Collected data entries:
__________________________________________________

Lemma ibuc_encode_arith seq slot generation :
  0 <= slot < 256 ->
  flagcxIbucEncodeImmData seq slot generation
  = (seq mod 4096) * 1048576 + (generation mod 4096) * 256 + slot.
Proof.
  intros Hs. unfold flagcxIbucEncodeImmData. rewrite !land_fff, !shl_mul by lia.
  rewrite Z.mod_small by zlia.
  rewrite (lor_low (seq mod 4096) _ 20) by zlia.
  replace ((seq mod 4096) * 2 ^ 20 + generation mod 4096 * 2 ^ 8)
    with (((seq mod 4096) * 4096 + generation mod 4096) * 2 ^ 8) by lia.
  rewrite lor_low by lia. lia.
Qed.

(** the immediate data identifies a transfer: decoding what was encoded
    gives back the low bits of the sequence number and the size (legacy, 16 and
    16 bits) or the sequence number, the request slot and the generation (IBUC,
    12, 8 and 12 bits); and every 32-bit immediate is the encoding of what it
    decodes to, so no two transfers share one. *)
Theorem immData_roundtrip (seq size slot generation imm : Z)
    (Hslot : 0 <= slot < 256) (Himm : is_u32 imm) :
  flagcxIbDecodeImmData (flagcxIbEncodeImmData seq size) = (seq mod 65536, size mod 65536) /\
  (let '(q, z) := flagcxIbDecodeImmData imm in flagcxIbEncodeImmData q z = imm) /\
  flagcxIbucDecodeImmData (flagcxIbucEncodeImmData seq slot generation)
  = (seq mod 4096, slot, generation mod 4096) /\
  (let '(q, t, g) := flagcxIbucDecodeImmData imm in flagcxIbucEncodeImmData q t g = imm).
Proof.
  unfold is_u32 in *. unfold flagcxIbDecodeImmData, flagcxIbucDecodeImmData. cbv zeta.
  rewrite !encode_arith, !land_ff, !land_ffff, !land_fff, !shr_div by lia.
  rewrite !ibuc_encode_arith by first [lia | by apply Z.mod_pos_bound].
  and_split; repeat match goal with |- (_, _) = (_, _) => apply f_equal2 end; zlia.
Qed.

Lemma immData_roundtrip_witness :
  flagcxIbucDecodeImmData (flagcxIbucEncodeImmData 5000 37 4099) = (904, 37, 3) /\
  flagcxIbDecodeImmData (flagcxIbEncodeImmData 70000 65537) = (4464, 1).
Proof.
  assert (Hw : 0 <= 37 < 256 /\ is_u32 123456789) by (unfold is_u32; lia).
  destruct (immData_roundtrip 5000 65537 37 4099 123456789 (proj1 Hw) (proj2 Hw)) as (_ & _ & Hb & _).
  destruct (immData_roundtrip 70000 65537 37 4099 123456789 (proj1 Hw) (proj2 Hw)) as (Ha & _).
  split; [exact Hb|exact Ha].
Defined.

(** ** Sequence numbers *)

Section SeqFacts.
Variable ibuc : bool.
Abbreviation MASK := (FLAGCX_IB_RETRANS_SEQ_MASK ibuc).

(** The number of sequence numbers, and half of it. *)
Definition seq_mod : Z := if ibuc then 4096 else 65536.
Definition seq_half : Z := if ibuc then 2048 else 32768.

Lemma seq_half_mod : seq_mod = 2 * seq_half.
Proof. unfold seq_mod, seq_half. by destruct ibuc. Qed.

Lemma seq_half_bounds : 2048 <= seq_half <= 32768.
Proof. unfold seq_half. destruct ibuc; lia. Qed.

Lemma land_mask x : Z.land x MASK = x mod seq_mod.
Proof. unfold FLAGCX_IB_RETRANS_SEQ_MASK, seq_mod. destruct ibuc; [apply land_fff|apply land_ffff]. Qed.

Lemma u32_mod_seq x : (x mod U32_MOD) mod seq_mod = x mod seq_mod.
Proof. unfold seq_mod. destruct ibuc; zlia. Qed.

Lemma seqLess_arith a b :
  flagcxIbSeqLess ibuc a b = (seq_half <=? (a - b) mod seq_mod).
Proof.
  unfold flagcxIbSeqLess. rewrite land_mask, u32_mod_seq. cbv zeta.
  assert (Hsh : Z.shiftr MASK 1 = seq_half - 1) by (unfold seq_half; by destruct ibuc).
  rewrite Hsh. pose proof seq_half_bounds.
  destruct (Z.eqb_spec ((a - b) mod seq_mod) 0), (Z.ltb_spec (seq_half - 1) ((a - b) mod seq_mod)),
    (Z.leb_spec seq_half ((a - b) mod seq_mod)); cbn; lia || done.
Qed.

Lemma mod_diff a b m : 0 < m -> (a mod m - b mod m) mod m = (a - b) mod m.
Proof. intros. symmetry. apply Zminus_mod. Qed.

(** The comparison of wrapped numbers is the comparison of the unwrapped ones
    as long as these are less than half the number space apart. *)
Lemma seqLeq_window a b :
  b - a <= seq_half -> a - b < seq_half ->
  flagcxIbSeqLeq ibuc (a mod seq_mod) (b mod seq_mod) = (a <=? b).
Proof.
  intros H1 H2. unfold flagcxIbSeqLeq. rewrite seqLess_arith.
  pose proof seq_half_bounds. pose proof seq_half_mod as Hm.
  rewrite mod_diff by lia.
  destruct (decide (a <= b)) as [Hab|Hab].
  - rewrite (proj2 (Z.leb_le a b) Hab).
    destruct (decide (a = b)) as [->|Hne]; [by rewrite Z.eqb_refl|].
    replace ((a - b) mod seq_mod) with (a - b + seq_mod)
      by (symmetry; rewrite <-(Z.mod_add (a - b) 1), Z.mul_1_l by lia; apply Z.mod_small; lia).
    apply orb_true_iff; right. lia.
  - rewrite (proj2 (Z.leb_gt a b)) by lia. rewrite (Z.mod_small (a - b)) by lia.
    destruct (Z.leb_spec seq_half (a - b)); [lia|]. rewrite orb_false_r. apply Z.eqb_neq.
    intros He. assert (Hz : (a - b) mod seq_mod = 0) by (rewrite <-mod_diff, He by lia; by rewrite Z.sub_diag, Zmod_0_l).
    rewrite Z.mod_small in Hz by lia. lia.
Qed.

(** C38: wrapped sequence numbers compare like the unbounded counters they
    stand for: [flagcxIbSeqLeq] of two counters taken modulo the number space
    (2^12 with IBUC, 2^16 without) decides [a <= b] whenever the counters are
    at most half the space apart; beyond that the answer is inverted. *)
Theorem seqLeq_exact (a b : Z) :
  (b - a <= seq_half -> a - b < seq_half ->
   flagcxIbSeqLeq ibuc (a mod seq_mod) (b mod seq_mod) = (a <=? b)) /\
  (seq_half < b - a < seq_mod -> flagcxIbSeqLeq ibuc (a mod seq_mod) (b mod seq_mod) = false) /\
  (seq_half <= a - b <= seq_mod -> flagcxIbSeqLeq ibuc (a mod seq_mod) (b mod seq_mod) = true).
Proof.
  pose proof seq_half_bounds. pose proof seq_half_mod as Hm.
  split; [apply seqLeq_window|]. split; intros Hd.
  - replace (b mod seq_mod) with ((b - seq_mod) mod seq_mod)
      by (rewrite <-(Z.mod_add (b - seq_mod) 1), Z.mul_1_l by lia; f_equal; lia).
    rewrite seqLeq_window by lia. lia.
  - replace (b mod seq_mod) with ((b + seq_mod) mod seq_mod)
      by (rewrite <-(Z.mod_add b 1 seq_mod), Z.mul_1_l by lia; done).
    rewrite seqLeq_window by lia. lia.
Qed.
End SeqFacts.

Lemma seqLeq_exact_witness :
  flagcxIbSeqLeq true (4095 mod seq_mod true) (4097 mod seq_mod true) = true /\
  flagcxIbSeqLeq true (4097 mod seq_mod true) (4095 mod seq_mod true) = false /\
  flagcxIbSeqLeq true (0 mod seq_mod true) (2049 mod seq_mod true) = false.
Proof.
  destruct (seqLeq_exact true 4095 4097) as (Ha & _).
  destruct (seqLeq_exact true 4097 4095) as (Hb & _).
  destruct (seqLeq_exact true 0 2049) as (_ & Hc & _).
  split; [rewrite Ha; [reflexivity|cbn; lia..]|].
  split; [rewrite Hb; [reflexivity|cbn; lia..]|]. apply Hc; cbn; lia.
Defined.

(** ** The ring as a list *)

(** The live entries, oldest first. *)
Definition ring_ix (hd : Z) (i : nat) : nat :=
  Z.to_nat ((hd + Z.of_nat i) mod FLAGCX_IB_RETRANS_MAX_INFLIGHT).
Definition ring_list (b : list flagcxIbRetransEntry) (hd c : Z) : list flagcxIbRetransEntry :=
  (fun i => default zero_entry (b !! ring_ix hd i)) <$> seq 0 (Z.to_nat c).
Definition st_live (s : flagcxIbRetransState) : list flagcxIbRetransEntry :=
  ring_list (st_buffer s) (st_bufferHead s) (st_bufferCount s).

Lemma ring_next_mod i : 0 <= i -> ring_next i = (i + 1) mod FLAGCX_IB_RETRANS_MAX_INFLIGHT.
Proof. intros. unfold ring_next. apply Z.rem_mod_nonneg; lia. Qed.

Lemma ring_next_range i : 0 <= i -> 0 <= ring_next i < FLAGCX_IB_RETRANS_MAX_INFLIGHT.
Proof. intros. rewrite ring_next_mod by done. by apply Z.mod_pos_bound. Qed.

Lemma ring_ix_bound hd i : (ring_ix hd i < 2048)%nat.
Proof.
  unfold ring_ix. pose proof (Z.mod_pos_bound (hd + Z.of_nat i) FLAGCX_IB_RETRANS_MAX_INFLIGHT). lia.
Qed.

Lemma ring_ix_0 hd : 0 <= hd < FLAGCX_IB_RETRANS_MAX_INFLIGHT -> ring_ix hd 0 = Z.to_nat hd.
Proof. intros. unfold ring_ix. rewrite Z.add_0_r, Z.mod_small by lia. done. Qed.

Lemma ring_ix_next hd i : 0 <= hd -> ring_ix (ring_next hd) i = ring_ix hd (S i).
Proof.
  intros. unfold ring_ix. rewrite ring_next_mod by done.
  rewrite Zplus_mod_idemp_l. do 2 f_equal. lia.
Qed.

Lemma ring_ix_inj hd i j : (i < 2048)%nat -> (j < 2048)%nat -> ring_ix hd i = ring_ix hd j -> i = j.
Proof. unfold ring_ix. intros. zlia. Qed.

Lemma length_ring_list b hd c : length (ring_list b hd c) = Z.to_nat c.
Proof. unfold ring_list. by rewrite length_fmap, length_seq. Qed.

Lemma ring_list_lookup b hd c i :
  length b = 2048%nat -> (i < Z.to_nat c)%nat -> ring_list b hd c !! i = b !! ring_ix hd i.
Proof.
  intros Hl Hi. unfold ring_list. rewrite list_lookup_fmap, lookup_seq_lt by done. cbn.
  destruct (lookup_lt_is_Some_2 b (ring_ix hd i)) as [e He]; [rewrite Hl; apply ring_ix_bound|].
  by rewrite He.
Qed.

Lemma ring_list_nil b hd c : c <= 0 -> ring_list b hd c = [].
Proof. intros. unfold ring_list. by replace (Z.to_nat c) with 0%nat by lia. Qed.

__________________________________________________

# [Problem statement]
One stretch of the lines above is wanted, from the line that contains "rewrite !ibuc_encode_arith by" through the line that contains "Proof. unfold seq_mod, seq_half.". Output it exactly.

# [Exercise solution]
  rewrite !ibuc_encode_arith by first [lia | by apply Z.mod_pos_bound].
  and_split; repeat match goal with |- (_, _) = (_, _) => apply f_equal2 end; zlia.
Qed.

Lemma immData_roundtrip_witness :
  flagcxIbucDecodeImmData (flagcxIbucEncodeImmData 5000 37 4099) = (904, 37, 3) /\
  flagcxIbDecodeImmData (flagcxIbEncodeImmData 70000 65537) = (4464, 1).
Proof.
  assert (Hw : 0 <= 37 < 256 /\ is_u32 123456789) by (unfold is_u32; lia).
  destruct (immData_roundtrip 5000 65537 37 4099 123456789 (proj1 Hw) (proj2 Hw)) as (_ & _ & Hb & _).
  destruct (immData_roundtrip 70000 65537 37 4099 123456789 (proj1 Hw) (proj2 Hw)) as (Ha & _).
  split; [exact Hb|exact Ha].
Defined.

(** ** Sequence numbers *)

Section SeqFacts.
Variable ibuc : bool.
Abbreviation MASK := (FLAGCX_IB_RETRANS_SEQ_MASK ibuc).

(** The number of sequence numbers, and half of it. *)
Definition seq_mod : Z := if ibuc then 4096 else 65536.
Definition seq_half : Z := if ibuc then 2048 else 32768.

Lemma seq_half_mod : seq_mod = 2 * seq_half.
Proof. unfold seq_mod, seq_half. by destruct ibuc. Qed.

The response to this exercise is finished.